How to manage anaemia Drugs
If you are struggling with anaemia, fortunately for you, there are drugs on the market that can address the challenge, like reniron syrup and capsule.
“This formulation uses ferrous salt, which has definite advantages for the anaemic and Vitamin/mineral deficient people. More importantly, reniron offers the right amount of iron and vitamins, as compared to other products available for the same indication, “says Okiror
He argues that ferrous salts are easily absorbed and are recommended by the World Health Organization as proposed to ferric salts. However Okiror not about warns: “it is not about just taking drugs, though. People should avoid self-medication and need to consult with a physician before embarking on taking any drugs.
Prevention of anaemia
In addition to taking iron supplements, for example among pregnant women, anaemia can be prevented by maintaining a well-balanced diet rich in iron.

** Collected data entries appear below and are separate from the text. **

(* ===== verification/States.v ===== *)
(** * Concrete states of the kernel: the booted system, a system with a second
    process, and one in which that process sleeps on a semaphore.  The
    theorems are applied to them. *)
From stdpp Require Import functions.
From S2P Require Import Prelude KList Mm Fs KState Sched Sem Devices.
From S2P Require Import Sys Interrupt Queues SchedFacts SemFacts KernelInv ForkFacts Boot.
From S2P Require Import FsFacts FsOps Kernel.

(** ** The booted system. *)

Definition boot_task_addr : Z := 0x1a000.
Definition boot_table_addr : Z := 0x30000.

(** The frames behind the data pages of process 0, and those its task
    structure records. *)
Definition boot_frame (j : Z) : Z := 264 + 2 * j.
Definition boot_pages : list Z := (λ j, 304 + 2 * j) <$> seqZ 0 NUM_PAG_DATA.

Definition page_check (k : kstate) (j : Z) : bool :=
  bool_decide (zlookup (pagusr_table (mm k)) (PAG_LOG_INIT_DATA_P0 + j) = Some (user_pte (boot_frame j))) &&
  bool_decide (zlookup (phys_mem (mm k)) (boot_frame j) = Some USED_FRAME).

Definition boot_fds : list (option Z) := [Some 0; Some 1; Some 1] ++ replicate 7 None.

(** Process 0 runs; the other tasks and the semaphores are free. *)
Definition boot_check (k : kstate) : bool :=
  bool_decide (cur (sched k) = 0) && bool_decide (pid_counter (sched k) = 1) &&
  bool_decide (pid <$> task k = 0 :: replicate 9 (-1)) &&
  bool_decide (init <$> sem k = replicate 26 0) &&
  bool_decide (ph_pages <$> head (task k) = Some boot_pages) &&
  bool_decide (file_descriptors <$> head (task k) = Some boot_fds) &&
  bool_decide (logic_dev <$> take 2 (fdt (fs k)) = [Some 0; Some 1]) &&
  bool_decide (zlen (circular (kbd k)) = CIRCULAR_SIZE) && bool_decide (kbd_p (kbd k) = 0) &&
  bool_decide (quantum <$> head (task k) = Some 60) && bool_decide (left4current (sched k) = 60) &&
  forallb (page_check k) (seqZ 0 NUM_PAG_DATA) && init_check (fs k).

Lemma boot_runs :
  match boot boot_table_addr (kstate_bss boot_task_addr) with
  | Ret _ k => boot_check k | _ => false end = true.
Proof. by vm_compute. Qed.

Record solo (k : kstate) (q : node → list Z) : Prop := {
  so_boot : boot boot_table_addr (kstate_bss boot_task_addr) = Ret () k;
  so_shape : shape k;
  so_inv : qinv (qview_of k) q;
  so_cur : cur (sched k) = 0;
  so_counter : pid_counter (sched k) = 1;
  so_pids : pid <$> task k = 0 :: replicate 9 (-1);
  so_sems : init <$> sem k = replicate 26 0;
  so_pages : ph_pages <$> head (task k) = Some boot_pages;
  so_fds : file_descriptors <$> head (task k) = Some boot_fds;
  so_open : logic_dev <$> take 2 (fdt (fs k)) = [Some 0; Some 1];
  so_kbd_len : zlen (circular (kbd k)) = CIRCULAR_SIZE;
  so_kbd_p : kbd_p (kbd k) = 0;
  so_quantum : quantum <$> head (task k) = Some 60;
  so_left : left4current (sched k) = 60;
  so_mapped : ∀ j, 0 ≤ j < NUM_PAG_DATA → page_check k j = true;
  so_fs : fs_ok (fs k) all_blocks no_blocks;
}.

Lemma booted : ∃ k q, solo k q.
Proof.
  pose proof boot_runs as H.
  destruct (boot boot_table_addr (kstate_bss boot_task_addr)) as [[] k| | | |] eqn:E;
    [|discriminate H..].
  unfold boot_check in H. rewrite !andb_true_iff, !bool_decide_eq_true, forallb_forall in H.
  destruct H as [[[[[[[[[[[[? ?] ?] ?] ?] ?] ?] ?] ?] ?] ?] Hp] Hfs]. destruct (kinv_boot _ _ _ E) as [Hs [q Hq]].
  exists k, q. split; try assumption; [|by apply init_check_ok].
  intros j Hj. apply Hp, list_elem_of_In, elem_of_seqZ. lia.
Qed.

Lemma solo_queue k q hd t : solo k q → t ∈ q hd → t = 0.
Proof.
  intros Hk Ht. destruct (qi_alive _ _ (so_inv _ _ Hk) _ _ Ht) as (p & Hp & Hpos & _).
  simpl in Hp. rewrite (so_pids _ _ Hk) in Hp. pose proof (zlookup_Some_range _ _ _ Hp) as Hr.
  unfold zlookup in Hp. rewrite decide_True in Hp by lia.
  destruct (Z.to_nat t) as [|n] eqn:E; [lia|].
  change (replicate 9 (-1) !! n = Some p) in Hp.
  apply lookup_replicate in Hp as [-> _]. done.
Qed.

Lemma only_one (l : list Z) x : NoDup l → x ∈ l → (∀ y, y ∈ l → y = x) → l = [x].
Proof.
  intros Hnd Hx Hall. destruct l as [|a [|b l]]; [set_solver|by rewrite (Hall a) by set_solver|].
  rewrite (Hall a), (Hall b) in Hnd by set_solver. apply NoDup_cons in Hnd as [Hnd _]. set_solver.
Qed.

Lemma solo_runqueue k q : solo k q → q Runqueue = [0].
Proof.
  intros Hk. apply only_one; [|apply (qi_init _ _ (so_inv _ _ Hk))|intros t; by apply (solo_queue k q)].
  exact (queues_ok_NoDup _ _ _ Runqueue (qi_ok _ _ (so_inv _ _ Hk))).
Qed.

Lemma solo_idle k q hd : solo k q → hd ≠ Runqueue → q hd = [].
Proof.
  intros Hk Hhd. apply elem_of_nil_inv. intros t Ht. pose proof (solo_queue _ _ _ _ Hk Ht) as ->.
  by pose proof (ok_disjoint _ _ _ (qi_ok _ _ (so_inv _ _ Hk)) _ _ _ Ht (qi_init _ _ (so_inv _ _ Hk))).
Qed.

Lemma solo_sem k q n s : solo k q → zlookup (sem k) n = Some s → init s = 0.
Proof.
  intros Hk Hs. assert (init <$> zlookup (sem k) n = Some (init s)) as E by by rewrite Hs.
  rewrite <-zlookup_fmap, (so_sems _ _ Hk) in E. unfold zlookup in E. case_decide; [|done].
  by apply lookup_replicate in E as [-> _].
Qed.

Lemma head_zlookup {A} (l : list A) a : head l = Some a → zlookup l 0 = Some a.
Proof. by destruct l; intros ?; simplify_eq/=. Qed.

Lemma solo_task k q :
  solo k q → ∃ v, zlookup (task k) (cur (sched k)) = Some v ∧ pid v = 0 ∧ ph_pages v = boot_pages ∧
                  file_descriptors v = boot_fds.
Proof.
  intros Hk. rewrite (so_cur _ _ Hk). pose proof (so_pages _ _ Hk) as Hp.
  pose proof (so_fds _ _ Hk) as Hf. pose proof (so_pids _ _ Hk) as Hpid.
  destruct (task k) as [|v ts]; [done|]. injection Hp as Hp. injection Hf as Hf. injection Hpid as Hpid _.
  by exists v.
Qed.

Lemma solo_address_space k q : solo k q → address_space boot_frame (mm k).
Proof.
  intros Hk. split; intros j Hj; pose proof (so_mapped _ _ Hk j Hj) as H; unfold page_check in H;
    rewrite andb_true_iff, !bool_decide_eq_true in H; destruct H as [Ht Hp].
  - done.
  - unfold boot_frame, NUM_PAG_DATA in *. lia.
  - rewrite Hp. done.
Qed.

Lemma solo_fds k q : solo k q → valid_fds (fs k) boot_fds.
Proof.
  intros Hk o Ho. pose proof (so_open _ _ Hk) as Hop.
  assert (o = 0 ∨ o = 1) as Ho'.
  { unfold boot_fds in Ho. apply elem_of_app in Ho as [Ho|Ho].
    - rewrite !elem_of_cons in Ho. destruct Ho as [E|[E|[E|[]%not_elem_of_nil]]]; simplify_eq; auto.
    - by apply elem_of_replicate in Ho as [? _]. }
  destruct (fdt (fs k)) as [|v0 [|v1 l]] eqn:E; try done. injection Hop as H0 H1.
  pose proof (fo_dir _ _ _ (so_fs _ _ Hk)) as Hd. unfold valid_open. rewrite E, Hd.
  destruct Ho' as [-> | ->]; [by exists v0, 0|by exists v1, 1].
Qed.

(** ** A second process, which runs. *)

Record duo (k : kstate) (q : node → list Z) (v : task_struct) : Prop := {
  du_shape : shape k;
  du_inv : qinv (qview_of k) q;
  du_cur : cur (sched k) = 1;
  du_run : q Runqueue = [0; 1];
  du_counter : pid_counter (sched k) = 2;
  du_task : zlookup (task k) 1 = Some v;
  du_pid : pid v = 1;
  du_sems : ∀ n s, zlookup (sem k) n = Some s → init s = 0;
  du_sleep : ∀ n, q (WaitList n) = [];
  du_keyboard : q KeyboardQueue = [];
  du_quanta : ∀ t, 0 ≤ t ≤ 1 → quantum <$> zlookup (task k) t = Some 60;
  du_left : left4current (sched k) = 60;
}.

Lemma with_child : ∃ k q v, duo k q v.
Proof.
  destruct booted as (k0 & q0 & H0). pose proof (so_inv _ _ H0) as Hq0.
  destruct (qinv_lookup_task _ _ 0 Hq0) as [v0 Hv0]; [done|].
  destruct (qinv_lookup_task _ _ 1 Hq0) as [v1 Hv1]; [done|].
  set (v := t_pid 1 v0).
  set (k1 := set_sched (set_pid_counter 2 (sched k0)) (set_task (zinsert 1 v (task k0)) k0)).
  assert (shape k1) as Hs1.
  { apply shape_set_sched. eapply shape_set_task; [apply H0|done|].
    destruct (sh_task _ (so_shape _ _ H0) _ _ Hv0). by split. }
  assert (0 ≤ 1 < zlen (task k0)) as Hr by eauto with arrays.
  assert (newborn 1 q0 k1) as Hnb.
  { exists 1. split; [|split].
    - split; [done|done|done|]. simpl. rewrite zinsert_fmap, zinsert_zinsert_eq.
      rewrite (zinsert_id (pid <$> task k0) 1 (-1)).
      + rewrite <-(so_counter _ _ H0). exact Hq0.
      + by rewrite (so_pids _ _ H0).
    - done.
    - rewrite zlookup_fmap. simpl. by rewrite zlookup_zinsert_eq. }
  assert (∀ hd, 1 ∉ q0 hd) as Hfree by (intros hd H1; by apply (solo_queue _ _ _ _ H0) in H1).
  assert (wp (list_add_tail (RunListP 1) RunqueueP) (lists k1) (λ _ h',
    queues_ok (active (sem k1)) h' (<[Runqueue := q0 Runqueue ++ [1]]> q0)) (λ _, False)) as (? & h' & _ & Hok)%wp_returns.
  { by eapply wp_list_add_tail_task; [apply Hq0|..]. }
  pose proof (qinv_birth _ _ _ _ Hnb Hok) as Hq.
  eapply (qinv_switch _ _ 1) in Hq; [|rewrite fn_lookup_insert; set_solver].
  exists (update Cur 1 (set_lists h' k1)), (<[Runqueue := q0 Runqueue ++ [1]]> q0), v.
  split; simpl; try done.
  - by apply shape_set_sched, shape_set_lists.
  - by rewrite fn_lookup_insert, (solo_runqueue _ _ H0).
  - by apply zlookup_zinsert_eq.
  - intros n s. by apply (solo_sem _ q0).
  - intros n. rewrite fn_lookup_insert_ne by done. by apply (solo_idle _ _ _ H0).
  - rewrite fn_lookup_insert_ne by done. by apply (solo_idle _ _ _ H0).
  - assert (quantum v0 = 60) as Hquantum.
    { pose proof (so_quantum _ _ H0) as E. destruct (task k0) as [|w ts]; [done|].
      change (zlookup (w :: ts) 0) with (Some w) in Hv0. by simplify_eq/=. }
    intros t Ht. assert (t = 0 ∨ t = 1) as [-> | ->] by lia.
    + rewrite zlookup_zinsert_ne by done. rewrite Hv0. simpl. by rewrite Hquantum.
    + rewrite zlookup_zinsert_eq by done. simpl. by rewrite Hquantum.
  - apply (so_left _ _ H0).
Qed.

(** ** The second process sleeps on semaphore 3. *)

Record asleep (k : kstate) (q : node → list Z) : Prop := {
  as_shape : shape k;
  as_inv : qinv (qview_of k) q;
  as_sem : sem_at k 3 (Semaphore 0 1);
  as_queue : q (WaitList 3) = [1];
  as_run : q Runqueue = [0];
  as_cur : cur (sched k) = 0;
}.

Lemma with_sem : ∃ k q v, shape k ∧ qinv (qview_of k) q ∧ sem_at k 3 (Semaphore 0 1) ∧
  cur (sched k) = 1 ∧ zlookup (task k) 1 = Some v ∧ pid v = 1 ∧
  zlookup (owned_sems v) 3 = Some 1 ∧ q Runqueue = [0; 1] ∧ ∀ n, q (WaitList n) = [].
Proof.
  destruct with_child as (k & q & v & H). pose proof (du_shape _ _ _ H) as Hs.
  assert (wp (sys_sem_init 3 0) k (λ r k', init_post k 3 0 r k' ∧ qinv (qview_of k') q ∧ shape k')
    (λ _, False)) as (r & k1 & _ & Hpost & Hq1 & Hs1)%wp_returns.
  { eapply wp_sys_sem_init; [apply H|apply H|lia|done]. }
  destruct Hpost as [Hr|s [Hn Hi]|s w h' Hn Hi Hw].
  - exfalso. by apply Hr.
  - exfalso. pose proof (du_sems _ _ _ H _ _ Hn). congruence.
  - rewrite (du_cur _ _ _ H) in *. rewrite (du_task _ _ _ H) in Hw. simplify_eq.
    exists (set_lists h' (set_sem (zinsert 3 (Semaphore 0 1) (sem k))
      (set_task (zinsert 1 (t_owned_sems (zinsert 3 1 (owned_sems w)) w) (task k)) k))).
    eexists q, _. split; [done|]. split; [done|]. split.
    { split; [|done]. simpl. apply zlookup_zinsert_eq. eauto with arrays. }
    split; [apply H|]. split.
    { simpl. apply zlookup_zinsert_eq. pose proof (du_task _ _ _ H). eauto with arrays. }
    split; [apply H|]. split; [|split; apply H]. simpl. apply zlookup_zinsert_eq.
    by rewrite (ts_owned _ (sh_task _ Hs _ _ (du_task _ _ _ H))).
Qed.

Lemma with_sleeper : ∃ k q, asleep k q.
Proof.
  destruct with_sem as (k & q & v & Hs & Hq & Hsem & Hcur & Hv & Hp & _ & Hrun & Hw).
  assert (wp (sys_sem_wait 3) k (λ _ _, False)
    (λ k', ∃ q', wait_blocked k q 3 k' q' ∧ qinv (qview_of k') q' ∧ shape k')) as H.
  { eapply (wp_sys_sem_wait _ q 3 v); [done|done|by rewrite Hcur|lia| |eauto].
    intros r k' Hpost _ _. destruct Hpost as [w Hw'|w Hw' _ Hno|w s _ _ Hs' Hc].
    - rewrite Hcur, Hv in Hw'. simplify_eq. lia.
    - by apply (Hno _ Hsem).
    - destruct Hs', Hsem. simplify_eq. simpl in Hc. lia. }
  unfold wp in H. destruct (sys_sem_wait 3 k) as [|k'| | |] eqn:E; try done.
  destruct H as (q' & Hpost & Hq' & Hs'). destruct Hpost as [s h' t rest k' Hs0 Hc q' Hq'' Hres].
  exists k', q'. unfold q', qmove in *. rewrite Hcur in *. split; [done|done| | | |].
  - destruct Hres as [w m' _ _ _ ->]. exact Hsem.
  - rewrite fn_lookup_insert, fn_lookup_insert_ne by done. by rewrite Hw.
  - rewrite fn_lookup_insert_ne, fn_lookup_insert by done. by rewrite Hrun.
  - rewrite fn_lookup_insert_ne, fn_lookup_insert, Hrun in Hq'' by done.
    assert (t = 0) as -> by (by injection Hq''). by destruct Hres as [w m' _ _ _ ->].
Qed.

According to Jamiru Mpiima, a nutrionist, iron in food is found in two forms; haeme and non-haeme iron. Haeme iron is found primarily in animal products while non haeme iron comes mainly from plants. Mpiima says haeme iron is better because it is easily absorbed by the body.
Dr Ramim says animal sources of iron include beans, nuts, green vegetables have non-haeme iron, which is not easily absorbed by the body. He adds that plants can contain tiny traces of haeme iron, but not enough to ultimately make a difference in one’s efforts to fight off anaemia.
For Vegetarians, Mpiima advises that one adds dietary supplements, and these are readily available in pharmacies.
“if you are a vegetarian, you need to see a specialist before you take in any supplements. If you are a pregnant woman or living with sickle cell disease, some supplements can have devasting effects. That is why you need to always see a doctor before you consume any supplements.

Okiror urges anyone to consult a nutritionist before they start taking iron supplements, noting that too much haeme iron in that diet can increase the risk of disease for some people with abnormal iron metabolism.